L’armée de l’air a autorisé un algorithme d’intelligence artificielle à contrôler les capteurs et les systèmes de navigation sur un avion espion U-2 Dragon Lady lors d’un vol d’entraînement mardi, marquant ce qui est documenté comme la première utilisation connue de l’IA à bord d’un avion militaire américain. Aucune arme n’était impliquée et l’avion était dirigé par un pilote.
Malgré cela, les hauts responsables de la défense ont vanté le test comme un tournant dans les tentatives du département de la Défense d’intégrer l’IA aux avions militaires, un sujet qui fait l’objet d’un débat intense dans les communautés de l’aviation et du contrôle des armements. « C’est la première fois que cela se produit », déclare le secrétaire adjoint de l’armée de l’air Will Roper.
Une IA restreinte aux systèmes de capteurs et navigation tactique
Le système d’IA a été délibérément conçu sans commande d’urgence manuelle pour « provoquer la réflexion et l’apprentissage dans l’environnement de test », explique le porte-parole de l’armée de l’air Josh Benedetti. L’IA a été reléguée à des tâches très spécifiques et isolée des commandes de vol de l’avion, selon les personnes impliquées dans le test.
« Globalement, j’étais toujours le pilote aux commandes », indique le pilote du U-2 qui a effectué le test. Le pilote a parlé sous couvert d’anonymat en raison de la nature sensible de son travail. « Le rôle de l’IA était très restreint… mais, pour les tâches auxquelles l’IA était confrontée, elle a bien fonctionné ».
Le test de deux heures et demie a été effectué lors d’une mission d’entraînement de routine à la base aérienne de Beale, près de Marysville, en Californie, dès mardi matin. Les responsables de l’armée de l’air et le pilote du U-2 ont refusé de donner des détails sur les tâches spécifiques exécutées par l’IA, mis à part qu’elle a été chargée des capteurs radar de l’avion et de la navigation tactique.
Une collaboration entre l’Homme et la machine
Roper déclare que l’IA avait été entraînée contre un ordinateur adverse pour rechercher des missiles et des lanceurs de missiles venant en sens inverse. Dans l’objectif du test initial, l’IA devait décider où diriger les capteurs de l’avion. Le but est de rapprocher l’Armée de l’Air du concept « d’association homme-machine », dans lequel les robots sont responsables de tâches techniques limitées tandis que les humains restent en contrôle des décisions de vie ou de mort, comme le contrôle de vol et le verrouillage des cibles.

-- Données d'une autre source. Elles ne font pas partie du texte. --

Lemma iterate_pagerank_empty (w : world) (fuel : nat) (d : Qc) :
  graph_obj w = ∅ → iterate_pagerank fuel d w = (Raise ZeroDivisionError, w).
Proof.
  intros Hg. unfold iterate_pagerank.
  assert (corpus_keys w = (Ret [], w)) as Hkeys.
  { unfold corpus_keys, keys. by rewrite Hg, map_to_list_empty. }
  rewrite (bind_Ret _ _ _ _ _ Hkeys). cbn [for_each].
  rewrite (bind_Ret _ _ _ w ∅) by done.
  rewrite (bind_Ret _ _ _ _ _ Hkeys). cbn [for_each].
  rewrite (bind_Ret _ _ _ w ∅) by done.
  rewrite (bind_Ret _ _ _ w 0).
  2:{ unfold corpus_len. rewrite Hg, map_size_empty.
      by rewrite (proj2 (Qc_of_nat_0 0)). }
  rewrite (bind_Raise _ _ w w ZeroDivisionError); [done|].
  unfold py_div. by rewrite decide_True.
Qed.

(** On a non-empty graph no statement of [iterate_pagerank] raises,
    whatever the damping factor. *)
Lemma iterate_pagerank_no_exception (w : world) (fuel : nat) (d : Qc) (e : pyexn) :
  graph_obj w ≠ ∅ → (iterate_pagerank fuel d w).1 ≠ Raise e.
Proof.
  intros Hg. rewrite (iterate_pagerank_unfold w (graph_obj w) _ _ eq_refl Hg).
  assert (∀ old new, dom old = dom (graph_obj w) → dom new = dom (graph_obj w) →
          (iterate_loop fuel d ((1 - d) / Qc_of_nat (size (graph_obj w)))
             old new w).1 ≠ Raise e) as Hloop.
  { induction fuel as [|fuel IH]; intros old new Hold Hnew; [done|].
    rewrite (iterate_loop_unfold w (graph_obj w) _ _ _ _ eq_refl Hg Hold Hnew).
    destruct (converged old _); [done|].
    apply IH; apply dom_next_ranks. }
  apply Hloop; [apply dom_initial_ranks|apply dom_fmap_L].
Qed.

(** ** Totals of distributions *)

Lemma Qsum_fmap {A B} (f : B → Qc) (h : A → B) (l : list A) :
  Qsum f (h <$> l) = Qsum (f ∘ h) l.
Proof.
  induction l as [|x l IH]; [done|].
  rewrite fmap_cons, !Qsum_cons, IH. done.
Qed.

Lemma dict_total_keys (m : gmap string Qc) :
  dict_total m = Qsum (rank_of m) (keys m).
Proof.
  unfold dict_total, keys. rewrite Qsum_fmap. apply Qsum_ext.
  intros [k v] Hkv. apply elem_of_map_to_list in Hkv.
  unfold rank_of. cbn. by rewrite Hkv.
Qed.

Lemma dict_total_dom (m : gmap string Qc) (g : gmap string (gset string)) :
  dom m = dom g → dict_total m = Qsum (rank_of m) (keys g).
Proof.
  intros Hdom. rewrite dict_total_keys. apply Qsum_perm.
  apply NoDup_Permutation; [apply NoDup_keys..|].
  intros p. by rewrite !elem_of_keys_dom, Hdom.
Qed.

Lemma dom_of_lookup (m : gmap string Qc) (g : gmap string (gset string))
    (v : string → Qc) :
  (∀ p, m !! p = if decide (p ∈ dom g) then Some (v p) else None) →
  dom m = dom g.
Proof.
  intros Hm. apply set_eq. intros p. rewrite elem_of_dom, Hm.
  destruct (decide (p ∈ dom g)); [by split; [|eexists]|].
  split; [by intros [? ?]|done].
Qed.

(** The total of the transition model's distribution: [1 - damping] from
    the base terms, and [damping] once for every link of [page] that is
    a page of the corpus, split over all of its links. *)
Lemma transition_model_total (w : world) (page : string) (d : Qc)
    (links : gset string) :
  graph_obj w !! page = Some links →
  ∃ solution,
    transition_model page d w = (Ret solution, bump_tm w)
    ∧ dict_total solution
      = (1 - d)
        + Qc_of_nat (length (filter (λ p, p ∈ links) (keys (graph_obj w))))
          * (d / set_len links).
Proof.
  intros Hpage.
  destruct (transition_model_run w page d links Hpage) as (sol & Hrun & Hl).
  exists sol. split; [exact Hrun|]. set (g := graph_obj w) in *.
  assert (Qc_of_nat (size g) ≠ 0) as HN.
  { rewrite Qc_of_nat_0. apply size_graph_ne_0. intros Hg.
    by rewrite Hg in Hpage. }
  rewrite (dict_total_dom sol g).
  2:{ exact (dom_of_lookup sol g
               (λ p, (1 - d) / Qc_of_nat (size g)
                     + if decide (p ∈ links) then d / set_len links else 0)
               Hl). }
  rewrite (Qsum_ext _ (λ p, (1 - d) / Qc_of_nat (size g)
                            + if decide (p ∈ links) then d / set_len links
                              else 0)).
  2:{ intros p Hp. apply elem_of_keys_dom in Hp. unfold rank_of.
      by rewrite Hl, decide_True. }
  rewrite Qsum_plus, Qsum_const, length_keys.
  rewrite (Qsum_filter (d / set_len links) (λ p, p ∈ links)).
  f_equal. field. done.
Qed.

(** *** The sampling loop *)

Lemma for_each_inv {A St} (I : nat → St → world → Prop) (l : list A)
    (body : A → St → M St) (s : St) (w : world) :
  I 0%nat s w →
  (∀ i x s w, l !! i = Some x → I i s w →
     ∃ s' w', body x s w = (Ret s', w') ∧ I (S i) s' w') →
  ∃ s' w', for_each l s body w = (Ret s', w') ∧ I (length l) s' w'.
Proof.
  revert I s w. induction l as [|x l IH]; intros I s w H0 Hbody.
  - by exists s, w.
  - destruct (Hbody 0%nat x s w) as (s1 & w1 & Hx & H1); [done|done|].
    destruct (IH (λ i, I (S i)) s1 w1) as (s2 & w2 & Hrun & H2).
    { exact H1. }
    { intros i y s' w' Hy. by apply (Hbody (S i)). }
    exists s2, w2. split; [|exact H2].
    cbn [for_each]. by rewrite (bind_Ret _ _ _ _ _ Hx).
Qed.

Lemma length_accumulate_from (a : Qc) (ws : list Qc) :
  length (accumulate_from a ws) = length ws.
Proof.
  revert a. induction ws as [|x ws IH]; intros a; [done|].
  cbn. by rewrite IH.
Qed.

Lemma last_accumulate_from (a : Qc) (ws : list Qc) :
  ws ≠ [] → Forall (λ x, 0 < x) ws →
  ∃ t, last (accumulate_from a ws) = Some t ∧ a < t.
Proof.
  intros Hne Hpos. revert a.
  induction Hpos as [|x ws Hx Hws IH]; intros a; [done|].
  destruct ws as [|y ws].
  - exists (a + x). split; [done|].
    rewrite <- (Qcplus_0_r a) at 1. by apply Qcplus_lt_mono_l.
  - destruct (IH ltac:(done) (a + x)) as (t & Ht & Hlt).
    exists t. split; [exact Ht|].
    eapply Qclt_trans; [|exact Hlt].
    rewrite <- (Qcplus_0_r a) at 1. by apply Qcplus_lt_mono_l.
Qed.

Lemma bisect_bounds (fuel : nat) (a : list Qc) (x : Qc) (lo hi : nat) :
  (lo ≤ hi)%nat → (lo ≤ bisect fuel a x lo hi ≤ hi)%nat.
Proof.
  revert lo hi. induction fuel as [|fuel IH]; intros lo hi Hle; cbn [bisect].
  - lia.
  - destruct (decide (lo < hi)%nat) as [Hlt|Hge]; [|lia].
    pose proof (Nat.div_mod_eq (lo + hi) 2) as Hdiv.
    pose proof (Nat.mod_upper_bound (lo + hi) 2) as Hmod.
    destruct (decide (x < default 0 (a !! ((lo + hi) `div` 2)%nat))).
    + specialize (IH lo ((lo + hi) `div` 2)%nat). lia.
    + specialize (IH (S ((lo + hi) `div` 2)) hi). lia.
Qed.

Lemma random_choices_run {A} (population : list A) (weights : list Qc)
    (w : world) :
  population ≠ [] →
  length weights = length population →
  Forall (λ x, 0 < x) weights →
  ∃ x, random_choices population weights w = (Ret x, advance w)
       ∧ x ∈ population.
Proof.
  intros Hne Hlen Hpos.
  assert (weights ≠ []) as Hwne.
  { intros ->. destruct population; [done|discriminate Hlen]. }
  destruct (last_accumulate_from 0 weights Hwne Hpos) as (total & Hlast & Htotal).
  set (u := Qc_of_Z (Z.of_N (entropy w (cursor w)) mod 2 ^ 53) / Qc_of_Z (2 ^ 53)).
  destruct (lookup_lt_is_Some_2 population
              (bisect (length population) (accumulate weights) (u * total)
                 0 (length population - 1))) as [x Hx].
  { pose proof (bisect_bounds (length population) (accumulate weights)
                  (u * total) 0 (length population - 1)).
    destruct population; [done|]. cbn [length] in *. lia. }
  exists x. split; [|by eapply list_elem_of_lookup_2].
  unfold random_choices, accumulate.
  rewrite decide_True by (by rewrite length_accumulate_from).
  rewrite Hlast.
  rewrite decide_False by (by apply Qclt_not_le).
  rewrite (bind_Ret _ _ w (advance w) u) by done.
  fold (accumulate weights). by rewrite Hx.
Qed.

Lemma sample_step_run (w : world) (d : Qc) (choice : string)
    (sample : list string) :
  0 ≤ d → d < 1 → choice ∈ dom (graph_obj w) →
  ∃ c w',
    (model <~ transition_model choice d ;;
     op <~ zip_items model ;;
     choice <~ random_choices op.1 op.2 ;;
     ret (choice, sample ++ [choice])) w
    = (Ret (c, sample ++ [c]), w')
    ∧ graph_obj w' = graph_obj w
    ∧ c ∈ dom (graph_obj w).
Proof.
  intros Hd0 Hd1 Hchoice. set (g := graph_obj w).
  pose proof Hchoice as Hlinks. apply elem_of_dom in Hlinks as [links Hlinks].
  assert (g ≠ ∅) as Hg.
  { intros Hg. unfold g in Hg. by rewrite Hg in Hlinks. }
  destruct (transition_model_run w choice d links Hlinks) as (model & Hrun & Hl).
  assert (dom model = dom g) as Hdom.
  { exact (dom_of_lookup model g _ Hl). }
  assert (map_to_list model ≠ []) as Hitems.
  { rewrite map_to_list_empty_iff. intros Hm. apply Hg.
    apply dom_empty_iff_L. by rewrite <- Hdom, Hm, dom_empty_L. }
  destruct (random_choices_run (map_to_list model).*1 (map_to_list model).*2
              (bump_tm w)) as (c & Hc & Hin).
  { by destruct (map_to_list model). }
  { by rewrite !length_fmap. }
  { apply Forall_forall. intros v Hv.
    apply list_elem_of_fmap in Hv as [[k v'] [-> Hkv]].
    apply elem_of_map_to_list in Hkv. rewrite Hl in Hkv.
    destruct (decide (k ∈ dom (graph_obj w))); [|done].
    injection Hkv as <-. cbn.
    apply Qcplus_pos_nonneg; [by apply base_term_pos|].
    destruct (decide (k ∈ links)); [|done].
    apply Qc_div_nonneg; [done|apply Qc_of_nat_nonneg]. }
  exists c, (advance (bump_tm w)). split; [|split; [done|]].
  - rewrite (bind_Ret _ _ _ _ _ Hrun).
    rewrite (bind_Ret _ _ _ (bump_tm w)
               ((map_to_list model).*1, (map_to_list model).*2)).
    2:{ unfold zip_items. by destruct (map_to_list model). }
    by rewrite (bind_Ret _ _ _ _ _ Hc).
  - fold g. rewrite <- Hdom. by apply elem_of_keys_dom.
Qed.

(** The tally of lines 138-139. *)
Lemma dict_total_insert (m : gmap string Qc) (k : string) (v v' : Qc) :
  m !! k = Some v → dict_total (<[k := v']> m) = dict_total m - v + v'.
Proof.
  intros Hk. unfold dict_total.
  rewrite <- (insert_delete_eq m k v') .
  rewrite <- (insert_delete_id m k v Hk) at 2.
  rewrite !(Qsum_perm _ _ _ (map_to_list_insert _ _ _ (lookup_delete_eq m k))).
  rewrite !Qsum_cons. cbn. ring.
Qed.

Lemma tally_run (w : world) (sample : list string) (solution : gmap string Qc) :
  (∀ x, x ∈ sample → x ∈ dom solution) →
  ∃ solution',
    for_each sample solution (λ item solution,
      cur <~ dict_get solution item ;;
      ret (<[item := cur + 1]> solution)) w = (Ret solution', w)
    ∧ dom solution' = dom solution
    ∧ dict_total solution' = dict_total solution + Qc_of_nat (length sample)
    ∧ ((∀ p v, solution !! p = Some v → 0 ≤ v) →
       ∀ p v, solution' !! p = Some v → 0 ≤ v).
Proof.
  revert solution. induction sample as [|x sample IH]; intros s Hin.
  - exists s. split; [done|]. split; [done|]. split; [|done].
    cbn [length]. rewrite (proj2 (Qc_of_nat_0 0)) by done. ring.
  - destruct (proj1 (elem_of_dom s x)) as [cur Hcur]; [apply Hin; left|].
    destruct (IH (<[x := cur + 1]> s)) as (s' & Hrun & Hdom & Htot & Hpos).
    { intros y Hy. rewrite dom_insert_L. apply elem_of_union_r, Hin. by right. }
    exists s'. split; [|split; [|split]].
    + cbn [for_each].
      rewrite (bind_Ret _ _ _ w (<[x := cur + 1]> s)); [exact Hrun|].
      by rewrite (bind_Ret _ _ _ w cur) by by apply dict_get_Ret.
    + rewrite Hdom, dom_insert_L. apply (anti_symm (⊆)).
      * apply union_least; [|done]. apply singleton_subseteq_l.
        apply elem_of_dom. by eexists.
      * apply union_subseteq_r.
    + rewrite Htot, (dict_total_insert s x cur) by done.
      cbn [length]. rewrite Qc_of_nat_S. ring.
    + intros Hs. apply Hpos. intros p v.
      destruct (decide (p = x)) as [->|Hne].
      * rewrite lookup_insert_eq. intros [= <-].
        apply Qcplus_nonneg_nonneg; [by eapply Hs|done].
      * rewrite lookup_insert_ne by done. apply Hs.
Qed.

Lemma dict_total_fmap {V} (f : V → Qc) (m : gmap string V) :
  dict_total (f <$> m) = Qsum (λ kv, f kv.2) (map_to_list m).
Proof.
  unfold dict_total. rewrite map_to_list_fmap, Qsum_fmap.
  apply Qsum_ext. by intros [k v] _.
Qed.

L’IA « ne fait pas simplement partie du système… Nous l’enregistrons dans le registre des pilotes », indique Roper. L’IA elle-même, surnommée ARTUµ dans une référence apparente à Star Wars, est basée sur des algorithmes logiciels open source et adaptée aux systèmes informatiques de l’avion au laboratoire fédéral U-2.
Elle est basée sur un algorithme appelé µZero, qui a été développé par la société de recherche en IA DeepMind, connue notamment pour maîtriser rapidement des jeux stratégiques comme Chess and Go, selon deux responsables de son développement. Et elle est activée par un système développé par Google et également accessible au public appelé Kubernetes, qui permet au logiciel d’intelligence artificielle d’être porté entre les systèmes informatiques embarqués de l’avion et celui sur lequel il a été développé.

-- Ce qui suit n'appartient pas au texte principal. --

Module VotingTheorems.
Import PyStr Voting ScoreTheorems VotingFacts ConsensusTheorems.
Local Open Scope Q_scope.

(** X1. Whatever the position, the weighted average of [vote] lies between
    52.75 and 83: an engine with a pass threshold above 83 passes no position,
    one with a threshold of at most 52.75 passes every position. *)
Theorem vote_weighted_average_range (self : VotingEngine) (position : str) :
  52.75 <= weighted_average (vote self position) <= 83
  /\ (83 < pass_threshold self -> passed (vote self position) = false)
  /\ (pass_threshold self <= 52.75 -> passed (vote self position) = true).
Proof.
  pose proof (weighted_average_range self position) as (Hlo & Hhi).
  split; [split; assumption|]. rewrite vote_passed. split; intros H.
  - apply Qge_bool_false. lra.
  - apply Qge_bool_true. lra.
Qed.

Definition is_pass (s : VoteStatus) : bool :=
  match s with PASS => true | _ => false end.

Lemma _vote_criterion_pass (self : VotingEngine) (c q : string) (position : str) :
  is_pass (Voting.status (_vote_criterion self c q position))
  = Qge_bool (_analyze_criterion c position) (pass_threshold self).
Proof.
  unfold _vote_criterion. cbn [Voting.status].
  destruct (Qge_bool (_analyze_criterion c position) (pass_threshold self));
    [reflexivity|].
  destruct (Qge_bool _ _); reflexivity.
Qed.
Lemma flattenLoop_vertices (vs : list (nat * Vertex)) :
  forall next g next' g',
    NoDup (vs.*1) ->
    (forall a obj, (a, obj) ∈ vs -> Vertices g !! a = Some obj) ->
    (forall a, a ∈ dom (Vertices g) -> a < next) ->
    flattenLoop pathStr vs next g = Ok (next', g') ->
    Path g' = Path g /\
    forall a' obj',
      Vertices g' !! a' = Some obj' <->
      ((a' ∉ vs.*1) /\ Vertices g !! a' = Some obj') \/
      (exists a wn,
          (a, wrappableVertex wn) ∈ vs /\
          skipped (wrappableVertex wn) = false /\
          a' = renaming vs next a /\
          obj' = flatWrap (Path g) pathStr wn).
Proof.
  induction vs as [|[v obj] vs IH]; intros next g next' g' Hnd Hin Hlt Hrun.
  - simpl in Hrun. inversion Hrun; subst. split; [reflexivity|].
    intros a' obj'. split.
    + intros H. left. split; [apply not_elem_of_nil|assumption].
    + intros [[_ H]|(a & wn & Ha & _)]; [assumption|by apply elem_of_nil in Ha].
  - rewrite flattenLoop_cons in Hrun.
    rewrite fmap_cons in Hnd. apply NoDup_cons in Hnd as [Hv Hnd].
    assert (Vertices g !! v = Some obj) as Hvobj by (apply Hin; by left).
    assert (forall z oz, (z, oz) ∈ vs -> z <> v) as Hne.
    { intros z oz Hz ->. apply Hv. apply list_elem_of_fmap. by exists (v, oz). }
    assert (forall z oz, (z, oz) ∈ vs -> z < next) as Hkeys.
    { intros z oz Hz. apply Hlt, elem_of_dom. exists oz. apply Hin. by right. }
    assert (v < next) as Hvlt by (apply Hlt, elem_of_dom; eauto).
    assert (next ∉ vs.*1) as Hnext.
    { intros Hn. apply list_elem_of_fmap in Hn as ([z oz] & -> & Hz).
      apply Hkeys in Hz. simpl in Hz. lia. }
    destruct (skipped obj) eqn:Hsk.
    + (* the vertex is removed *)
      destruct (IH next (Remove g v) next' g' Hnd) as [Hpath Hiff]; [| |exact Hrun|].
      { intros a o Ha. simpl. rewrite lookup_delete_ne by (symmetry; eauto).
        apply Hin. by right. }
      { intros a Ha. apply Hlt. simpl in Ha. rewrite dom_delete in Ha.
        by apply elem_of_difference in Ha as [Ha _]. }
      split; [exact Hpath|]. intros a' obj'. rewrite Hiff. simpl.
      rewrite ?fmap_cons, not_elem_of_cons. split.
      * intros [[Ha' Hl]|(a & wn & Ha & Hs & -> & ->)].
        -- left. destruct (decide (a' = v)) as [->|Hd].
           ++ by rewrite lookup_delete_eq in Hl.
           ++ rewrite lookup_delete_ne in Hl by done. done.
        -- right. exists a, wn. rewrite Hsk. repeat split; try done. by right.
      * intros [[[Hd Ha'] Hl]|(a & wn & Ha & Hs & Hr & ->)].
        -- left. split; [done|]. by rewrite lookup_delete_ne.
        -- right. rewrite Hsk in Hr. apply elem_of_cons in Ha as [Ha|Ha].
           ++ inversion Ha; subst. congruence.
           ++ exists a, wn. done.
    + destruct obj as [wn|nm skip]; [|discriminate].
      set (fw := flatWrap (Path g) pathStr wn) in *.
      destruct (IH (S next) (Replace g v next fw) next' g' Hnd)
        as [Hpath Hiff]; [| |exact Hrun|].
      { intros a o Ha. simpl.
        rewrite lookup_delete_ne by (symmetry; eauto).
        rewrite lookup_insert_ne by (apply Hkeys in Ha; lia).
        apply Hin. by right. }
      { intros a Ha. simpl in Ha. rewrite dom_delete, dom_insert in Ha.
        apply elem_of_difference in Ha as [Ha _].
        apply elem_of_union in Ha as [Ha|Ha].
        - apply elem_of_singleton in Ha. lia.
        - apply Hlt in Ha. lia. }
      split; [exact Hpath|]. intros a' obj'. rewrite Hiff. simpl.
      rewrite ?fmap_cons, not_elem_of_cons. split.
      * intros [[Ha' Hl]|(a & wn' & Ha & Hs & -> & ->)].
        -- destruct (decide (a' = v)) as [->|Hd];
             [by rewrite lookup_delete_eq in Hl|].
           rewrite lookup_delete_ne in Hl by done.
           destruct (decide (a' = next)) as [->|Hd'].
           ++ rewrite lookup_insert_eq in Hl. inversion Hl; subst.
              right. exists v, wn. rewrite Hsk, rewire_eq.
              rewrite renaming_fixed by assumption.
              repeat split; try done. by left.
           ++ rewrite lookup_insert_ne in Hl by done. left. done.
        -- right. exists a, wn'. rewrite Hsk.
           rewrite rewire_ne by eauto. repeat split; try done. by right.
      * intros [[[Hd Ha'] Hl]|(a & wn' & Ha & Hs & Hr & ->)].
        -- left. split; [done|]. rewrite lookup_delete_ne by done.
           rewrite lookup_insert_ne; [done|].
           intros <-. assert (next < next); [|lia].
           apply Hlt, elem_of_dom. eauto.
        -- rewrite Hsk in Hr. apply elem_of_cons in Ha as [Ha|Ha].
           ++ inversion Ha; subst. rewrite rewire_eq.
              rewrite renaming_fixed by assumption. left. split; [done|].
              rewrite lookup_delete_ne by lia. by rewrite lookup_insert_eq.
           ++ rewrite rewire_ne in Hr by eauto. right. exists a, wn'. done.
Qed.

La difficulté de développer des systèmes entièrement autonomes
À première vue, le U-2 semble un candidat peu probable pour un vol géré par l’IA. Il a été développé pour la CIA au début des années 1950 et utilisé tout au long de la guerre froide pour effectuer une surveillance à des altitudes incroyablement élevées de 18 km. Les avions ont ensuite été achetés par le département de la Défense. Mais sa fonction de surveillance est un module qui a déjà intégré l’utilisation de l’IA pour analyser des données complexes.
Un programme de l’armée de l’air appelé Project Maven a cherché à analyser rapidement des paquets de séquences de drones à la place des humains. Google a refusé de renouveler son contrat Maven à la suite d’une révolte interne d’employés qui ne voulaient pas que les algorithmes de l’entreprise soient impliqués dans la guerre. La société a par la suite publié un ensemble de principes d’IA qui interdisaient l’utilisation des algorithmes de la société dans tout système d’armes.

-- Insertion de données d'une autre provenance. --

Lemma ext_customer_process (a : Q) (s : state) :
  now s == a -> ext s (fst (customer_process P a s)).
Proof.
  intros Hnow. unfold customer_process, bind.
  pose proof (ext_choose_cashier s) as H1.
  destruct (choose_cashier P s) as [s1 [e|[r|]]]; simpl in *; try exact H1.
  - eapply ext_trans; [exact H1|].
    unfold new_request. cbn [fst snd].
    set (cid := length (customers s1)).
    set (c0 := Customer a r false false false).
    set (s2 := set_customers (customers s1 ++ [c0]) s1).
    assert (H2 : ext s1 s2).
    { split; [|split; [reflexivity|auto]].
      intros i c Hi. exists c. split; [|auto]. simpl.
      rewrite nth_error_app1; [exact Hi|].
      apply nth_error_Some. congruence. }
    eapply ext_trans; [exact H2|].
    pose proof (ext_request r cid s2) as H3.
    eapply ext_trans; [exact H3|].
    apply ext_schedule. unfold entry_ok. cbn [ev at_time].
    destruct H3 as (G3 & N3 & _).
    destruct (G3 cid c0) as (c' & Hc' & Ha' & _).
    { simpl. unfold cid. rewrite nth_error_app2 by lia.
      rewrite Nat.sub_diag. reflexivity. }
    exists c'. split; [exact Hc'|].
    rewrite Ha'. cbn [arrival_time c0]. rewrite N3.
    change (now s2) with (now s1).
    destruct H1 as (_ & N1 & _). rewrite N1, Hnow. reflexivity.
Qed.

Lemma ext_customer_process_resumed (cid : nat) (s : state) :
  ext s (fst (customer_process_resumed draws cid s)).
Proof.
  unfold customer_process_resumed.
  destruct (nth_error (customers s) cid) as [c|]; [|apply ext_refl].
  apply ext_with_request. destruct (processed c).
  - unfold bind, gets, modify, exponential. simpl.
    set (s1 := set_rng _ _).
    pose proof (ext_timeout (1 * draws (rng s)) (Timeout_service cid) s1 I) as H.
    destruct (timeout (1 * draws (rng s)) (Timeout_service cid) s1)
      as [s2 [e|u]]; simpl in *;
      (eapply ext_trans; [|exact H]); apply ext_same; reflexivity.
  - apply ext_same; reflexivity.
Qed.

Lemma ext_customer_process_served (cid : nat) (s : state) :
  ext s (fst (customer_process_served cid s)).
Proof.
  unfold customer_process_served. apply ext_with_request.
  apply ext_same; reflexivity.
Qed.

(** What is known of the event being dispatched is enough for the events it
    schedules. *)
Lemma ext_dispatch (e : entry) (s : state) :
  now s = at_time e -> entry_ok (customers s) e ->
  ext s (dispatch P draws (ev e) s).
Proof.
  intros Hnow Hok. unfold entry_ok in Hok.
  destruct (ev e) eqn:E; cbn [dispatch].
  - apply ext_resume, ext_customer_arrival.
  - apply ext_resume, ext_customer_process. rewrite Hnow. exact Hok.
  - apply ext_resume, ext_open_extra_cashier_process.
  - apply ext_resume, ext_customer_arrival_resumed.
  - apply ext_condition_check. intros c Hc. right.
    destruct Hok as (c' & Hc' & Ht). rewrite Hnow.
    assert (c' = c) by congruence. subst c'. exact Ht.
  - apply ext_resume, ext_customer_process_served.
  - apply ext_resume, ext_open_extra_cashier_process_resumed.
  - eapply ext_trans; [apply (ext_update_customer cid set_processed s); auto|].
    apply ext_condition_check. intros c Hc. left.
    rewrite nth_error_update_customer in Hc.
    destruct (Nat.eq_dec cid cid) as [_|Hn]; [|contradiction].
    destruct (nth_error (customers s) cid); [|discriminate].
    injection Hc as <-. reflexivity.
  - apply ext_trigger_put.
  - apply ext_resume, ext_customer_process_resumed.
  - apply ext_refl.
  - apply ext_refl.
  - apply ext_refl.
Qed.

Emerson Schmidt, qui a dirigé Google jusqu’en 2011, a déclaré qu’il pensait qu’il était peu probable que l’armée adopte de si tôt des systèmes d’armes entièrement autonomes. Le problème, dit-il, est qu’il est difficile de démontrer comment un algorithme d’IA fonctionnerait dans tous les scénarios possibles, y compris ceux dans lesquels la vie humaine est en jeu.